Abstract

Loss of skeletal muscle strength is a well-recognized feature of ageing and chronic obstructive pulmonary disease (COPD). Reductions in muscle size provide only a partial explanation for this loss of strength, and additional contributory factors remain undetermined. We hypothesized that reductions in skeletal muscle strength, as measured in the ankle dorsiflexor muscles, would be reduced with ageing and COPD as a result of changes in both size and composition of the tibialis anterior muscle. Twenty healthy young subjects, 18 healthy elderly subjects and 17 patients with COPD were studied. Ankle dorsiflexor muscle strength was assessed by maximal voluntary contraction (ADMVC) and 100 Hz supramaximal electrical stimulation of the peroneal nerve (100 HzAD).
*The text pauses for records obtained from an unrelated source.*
(* ===== verification/Boot.v ===== *)
(** The boot of the x86_64 kernel: which memory becomes the heap and the area
    of the associated processors ([find_free_memory_ranges] of
    [arch/x86_64.rs], [filter_build_ap_boot_alloc] of
    [arch/x86_64/ap_boot.rs], [mem_alloc.rs]), and how an associated processor
    is started ([boot_associated_processor]).

    The multiboot2 information is a record of what the code reads of it, the
    machine code of the template is a parameter, as are the allocators.  The
    iterators are lazy: an area goes through the three stages before the next
    one is looked at. *)
From S2P Require Import Prelude X86 X86Inv X86Timers.

(** * Memory *)

(** [Range { start, end }]. *)
Abbreviation Range := (Z * Z)%type (only parsing).

Definition in_range (r : Range) (x : Z) : Prop := fst r ≤ x < snd r.

Record BootInformation := {
  memory_areas : list Range;
  elf_sections : list Range;
  mb_start_address : Z;
  mb_end_address : Z;
}.

(** [to_avoid], in order. *)
Definition to_avoid (info : BootInformation) : list Range :=
  elf_sections info ++ [(0xa0000, 0xfffff)] ++ [(0, 0x500); (0x80000, 0xa0000)] ++
  [(mb_start_address info, mb_end_address info)] ++ [(0x80000000, u64_max)].

(** The body of [for section in to_avoid]; [None] is [return None]. *)
Definition avoid (section area : Range) : option Range :=
  let '(section_start, section_end) := section in
  let '(area_start, area_end) := area in
  if bool_decide (area_start ≤ section_start ∧ section_end ≤ area_end) then
    let off_bef := section_start - area_start in
    let off_aft := area_end - section_end in
    if bool_decide (off_bef > off_aft) then Some (area_start, section_start)
    else Some (section_end, area_end)
  else if bool_decide (section_start < area_start ∧ area_end < section_end) then None
  else if bool_decide (section_start ≤ area_start ∧ area_start < section_end) then Some (section_end, area_end)
  else if bool_decide (section_start < area_end ∧ area_end ≤ section_end) then Some (area_start, section_start)
  else Some area.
Tibialis anterior cross-sectional area (TACSA) and composition, as assessed by echo intensity (TAEI), were measured using ultrasonography. Despite a lack of differences in TACSA between groups, ADMVC and 100 HzAD were significantly reduced in COPD patients compared with both healthy elderly and healthy young subjects, when expressed as absolute values and when normalized to TACSA (P < 0.01). The TAEI was, however, higher in COPD patients compared with healthy elderly (P = 0.025) and healthy young subjects (P = 0.0008), suggesting increased levels of non-contractile tissue. Across all participants, ADMVC and 100 HzAD correlated positively with TACSA (r = 0.78, P < 0.0001) and negatively with TAEI (r = -0.46, P < 0.0005). The variance in 100 HzAD was best explained with a regression model incorporating TACSA, TAEI, age and COPD status (r(2) = 0.822, P = 0.001). These data demonstrate that the loss of skeletal muscle strength in COPD is related to changes in muscle composition, with infiltration of non-contractile tissue beyond that seen during normal ageing.